The Most Important Questions
There are two questions more important than the previous two, which small business owners should actually ask themselves first:
1. Do I want my business to grow?
2. If so, why?
Just as you have the right to grow your business, you have the right to limit growth. And believe it or not, the latter is more difficult for most of us than the former. Here’s why:
* Entrepreneurs are hard-wired to create more of the object of their entrepreneurialism.
* The culture of the marketplace encourages, recognises, and rewards growth.
* The marketplace is nothing if not competitive. And the most prominent by-product of being a successful competitor is growth.
But in the face of all this pressure, small business owners MUST be able to answer these two questions objectively, especially the second one.
Growth Is Not Always Cool
Peter Meyer is the author of Warp Speed Growth. Early in his book he lists four fallacies of growth. Here they are;
Fallacy #1. You can grow out of an organisational problem.
Sometimes, in a state of denial or ignorance, small business owners think getting bigger will fix their management and organisational shortcomings. If a tree is bent, fertilising it won’t make it grow straighter - only faster in the wrong direction. If you have organisational challenges, don’t grow until you resolve those challenges.

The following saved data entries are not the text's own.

(** X9: in a dictionary without repeated keys, [delete] of a known task
    returns true and removes that entry and nothing else: the other tasks
    keep their place, their status and their dependency lists (a list
    naming the deleted task still names it), and no agent record changes,
    so an agent whose current task is the deleted one stays booked. *)
Theorem delete_removes_only_that_task
    (self : PriorityQueue) (task_id : string) (now : Z) :
  NoDup (_tasks self).*1 →
  is_Some (get_task self task_id) →
  (delete self task_id now).1 = true ∧
  _tasks (delete self task_id now).2 =
    filter (fun e => e.1 ≠ task_id) (_tasks self) ∧
  get_task (delete self task_id now).2 task_id = None ∧
  (∀ k, k ≠ task_id →
        get_task (delete self task_id now).2 k = get_task self k) ∧
  _agents (delete self task_id now).2 = _agents self.
Proof.
  unfold get_task, delete. intros Hnd [task ->]. simpl.
  split; [done|]. split; [by apply pop_filter|].
  split; [by apply NoDup_keys_pop|]. split; [|done].
  intros k Hk. by rewrite get_pop_ne.
Qed.

Lemma delete_removes_only_that_task_witness :
  _tasks (delete demo_queue "dep" 4).2 =
  filter (fun e => e.1 ≠ "dep") (_tasks demo_queue).
Proof.
  apply (delete_removes_only_that_task demo_queue "dep" 4).
  - compute_done.
  - eexists. reflexivity.
Defined.

(** ** The blocked/pending pass, as a whole *)

Lemma set_status_same (task : Task) : set_status (status task) task = task.
Proof. by destruct task. Qed.

Lemma refresh_status_recomputed (tasks : list (string * Task)) (task : Task) :
  refresh_status tasks task =
  set_status (recomputed_status tasks task) task.
Proof.
  unfold refresh_status, recomputed_status, all_deps_complete.
  fold (completed tasks).
  case_bool_decide as Hskip; [by rewrite set_status_same|].
  destruct (dependencies task) as [|d deps] eqn:Hd; simpl.
  - case_bool_decide as Hb; [done|].
    destruct (status task) eqn:Hs; try done;
      try (exfalso; apply Hskip; rewrite ?Hs; compute_done).
    by rewrite <- Hs, set_status_same.
  - destruct (completed tasks d && forallb (completed tasks) deps); simpl;
      [|done].
    case_bool_decide as Hb; [done|].
    destruct (status task) eqn:Hs; try done;
      try (exfalso; apply Hskip; rewrite ?Hs; compute_done).
    by rewrite <- Hs, set_status_same.
Qed.

(** X10: the pass keeps the entries, their order and every field but the
    status, and gives each task the status that the rule computes from the
    statuses before the pass: although the loop reassigns statuses while it
    runs, no task's outcome depends on the position of the tasks in the
    dictionary.  The agents and the history are untouched. *)
Theorem update_blocked_status_recomputes (self : PriorityQueue) :
  _tasks (_update_blocked_status self) =
    map (fun e => (e.1, set_status (recomputed_status (_tasks self) e.2) e.2))
      (_tasks self) ∧
  _agents (_update_blocked_status self) = _agents self ∧
  _history (_update_blocked_status self) = _history self.
Proof.
  split; [|done]. simpl. rewrite update_blocked_map.
  apply map_ext. intros [k t]. simpl. f_equal.
  apply refresh_status_recomputed.
Qed.

Lemma forallb_ext_all {A : Type} (f g : A → bool) (l : list A) :
  (∀ x, f x = g x) → forallb f l = forallb g l.
Proof. intros H. induction l as [|x l IH]; simpl; [done|]. by rewrite H, IH. Qed.

Lemma complete_tasks (self : PriorityQueue) (task_id notes' : string)
    (now : Z) (task : Task) :
  get (_tasks self) task_id = Some task →
  ∃ task',
    _tasks (complete self task_id notes' now).2 =
      update_blocked (setitem (_tasks self) task_id task') ∧
    status task' = COMPLETED ∧
    dependencies task' = dependencies task.
Proof.
  intros Hget. unfold complete. rewrite Hget. simpl.
  eexists. split; [done|].
  destruct (str_truthy notes'), (started_at task) as [[s|raw]|] eqn:Hst;
    simpl; rewrite ?Hst; simpl; try done;
    by destruct (str_truthy raw).
Qed.

(** X11: completing a known task gives every other task that is neither
    terminal nor in progress the status PENDING when each dependency it
    lists is the completed task or names a task that was already
    COMPLETED, and the status BLOCKED otherwise: a dependent is unblocked
    by the completion of its last incomplete dependency and not
    before. *)
Theorem complete_unblocks_dependents
    (self : PriorityQueue) (task_id notes' other : string) (now : Z)
    (dependent : Task) :
  is_Some (get_task self task_id) →
  other ≠ task_id →
  get_task self other = Some dependent →
  status dependent ∉ [COMPLETED; CANCELLED; FAILED; IN_PROGRESS] →
  get_task (complete self task_id notes' now).2 other =
    Some (set_status
            (if forallb
                  (fun d => bool_decide (d = task_id)
                            || completed (_tasks self) d)
                  (dependencies dependent)
             then PENDING else BLOCKED)
            dependent).
Proof.
  unfold get_task. intros [task Hget] Hne Hother Hs.
  destruct (complete_tasks self task_id notes' now task Hget)
    as (task' & -> & Hc & _).
  rewrite get_update_blocked, get_setitem_ne, Hother by done. simpl.
  rewrite refresh_status_recomputed. do 2 f_equal.
  unfold recomputed_status. rewrite bool_decide_false by done.
  rewrite (forallb_ext_all _
             (fun d => bool_decide (d = task_id)
                       || completed (_tasks self) d)); [done|].
  intros d. rewrite completed_setitem, Hc.
  destruct (decide (task_id = d)) as [<-|Hd].
  - by rewrite !bool_decide_true.
  - by rewrite (bool_decide_false (d = task_id)).
Qed.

Fallacy #2. Growth equals profitability.
Yes, increased sales volume can help you improve vendor discounts and therefore, gross margins. But that doesn’t mean your organisation can manage the extra activity well enough to convert those discounts to the bottom line. One of the rudest awakenings an owner can have is when projected sales growth has been achieved, and the bottom line of the much-anticipated profit-and-loss statement is no better, and perhaps worse, than a period with lower sales. It’s not what you make (sales) that’s important, it’s what you keep (profits) that’s important.
Fallacy #3. Profitability improves when every customer is yours.

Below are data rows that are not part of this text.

(** ** The order of the ids *)

(** C6. The id list written for an embedded relation follows the order of
    the nested children.  Whenever [updatePayloadWithEmbedded] on the parent
    node completes, the list under the relationship key holds the primary
    keys of the flattened children, in their order.  It does complete, with
    a map keyed by guids, for children that need no flattening of their own
    and carry no placeholder that names a property every object inherits:
    the children's primary keys are written in their order and the nested
    field is removed.  And with a recursion bound that covers the depth of
    the node it never stops for lack of fuel. *)
Theorem updatePayloadWithEmbedded_order E fuel this type a pre rel post child
    o children st :
  attrs (instance E this) = Some a →
  relationships type = pre ++ rel :: post →
  forallb (inert E a) pre = true →
  forallb (inert E a) post = true →
  rel_kind rel = hasMany →
  loadsEmbedded (getField a (rel_key rel)) = true →
  serializerFor E (rel_type rel) = Some child →
  keyForRelationship (instance E this) (rel_key rel) hasMany ≠
    keyForAttribute (instance E this) (rel_key rel) →
  getField o (keyForAttribute (instance E this) (rel_key rel)) = VArr children →
  (∀ p' st',
     updatePayloadWithEmbedded E (S fuel) this type (VObj o) st = Done (p', st') →
     ∃ flat,
       Forall2 (fun c f => ∃ Tm s s', modelFor E (rel_type rel) = Some Tm ∧
                  updatePayloadWithEmbedded E fuel child Tm c s = Done (VObj f, s'))
               children flat ∧
       readProp p' (keyForRelationship (instance E this) (rel_key rel) hasMany) =
         Done (VArr (map (fun f => getField f (primaryKey (instance E child))) flat)))
  ∧
  (∀ Tm (m : gmap string nat) b0,
     modelFor E (rel_type rel) = Some Tm →
     (∀ c s, c ∈ children →
        updatePayloadWithEmbedded E fuel child Tm c s = Done (VObj (fieldsOf c), s)) →
     clientIdMaps st !! this = Some m →
     guidKeyed m →
     getField (ensureBucket (embeddedTypeKey E rel) (payload st)) (embeddedTypeKey E rel) =
       VArr b0 →
     (∀ c, c ∈ children → inheritedName (placeholderOf E this (fieldsOf c)) = false) →
     ∃ o' st',
       updatePayloadWithEmbedded E (S fuel) this type (VObj o) st = Done (VObj o', st') ∧
       getField o' (keyForRelationship (instance E this) (rel_key rel) hasMany) =
         VArr (map (fun c => getField (fieldsOf c) (primaryKey (instance E child))) children) ∧
       getField o' (keyForAttribute (instance E this) (rel_key rel)) = VUndef)
  ∧
  ((depth (VObj o) <= fuel)%nat →
   updatePayloadWithEmbedded E (S fuel) this type (VObj o) st ≠ Fail OutOfFuel).
Proof.
  intros Ha Hrels Hpre Hpost Hk Hcfg Hs Hne Hatt. split; [|split].
  - intros p' st'. cbn [updatePayloadWithEmbedded]. rewrite Ha, Hrels.
    rewrite forEach_app, forEach_inert by done. cbn [mbind outcome_bind].
    rewrite forEach_cons.
    destruct (eachRelationship _ _ _ _ _ _) as [[p1 s1]|] eqn:Hrel; [|done].
    cbn [mbind outcome_bind]. rewrite forEach_inert by done. intros [= <- <-].
    apply (eachRelationship_ids E _ this child a rel o children st p1 s1 Hs Hk Hcfg Hatt)
      in Hrel as (flat & Hflat & ->).
    exists flat. split; [done|]. simpl.
    by rewrite getField_delField_ne, getField_setField_eq.
  - intros Tm m b0 HT Hflat Hm _ Hb _.
    eexists _, _. split; [|split].
    + by apply (updatePayloadWithEmbedded_settles E fuel this type a pre post rel child Tm
                  o children st m b0).
    + by rewrite getField_delField_ne, getField_setField_eq.
    + apply getField_delField_eq.
  - intros Hd.
    pose proof (updatePayloadWithEmbedded_bounded E (S fuel) this type (VObj o) st
                  ltac:(lia)) as Hb.
    destruct (updatePayloadWithEmbedded E (S fuel) this type (VObj o) st) as [r|e];
      [done|].
    intros [= ->]. by apply Hb.
Qed.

Being the market leader can be overrated. In his book, Peter cites research that shows that only 29 percent of market leaders were also the profitability leader. Not only are you not going to sell every customer, you don’t want every customer. Every business has some individual customers, and some customer profiles, that are not profitable. Remember, you don’t spend sales, only profits.
Fallacy #4. If you grow, customers will benefit.
Peter says focusing on growth is focusing on yourself. Every minute your company focuses on itself is a minute diverted away from focusing on the customer. One of the classic examples of a company’s self-absorbed focus on growth is when it uses the term ‘fastest growing’ in marketing material as if this were a benefit for its customers. What makes you think customers don’t like you the size that you are? What makes you think they will like the new size you are planning?
All this doesn’t mean that growth is bad, or that you should be happy with the size of your company.
But do make sure that when you grow your business, it’s because you’ve thought about why and how. Here are five reality checks, each followed by a slap-in-the-face question:
1. The marketplace is pretty full already. Is there a real opportunity to grow?
2. Growth takes cash. How will I fund the growth I am planning?
3. The rewards of growth are typically delayed. If we grow as planned, can my organisation wait for the payoff?
4. Growth takes a company into unfamiliar operational territory. Do I have the staff and systems to blaze that trail without creating a casualty list?
5. Being a business owner should be a source of happiness. Will I be happy with a larger business?
Businesses are not like trees. How big your business becomes is not genetically predetermined. It’s up to you. Just because you CAN grow your business doesn’t mean that you should. Ask the questions! And then proceed based on your answers.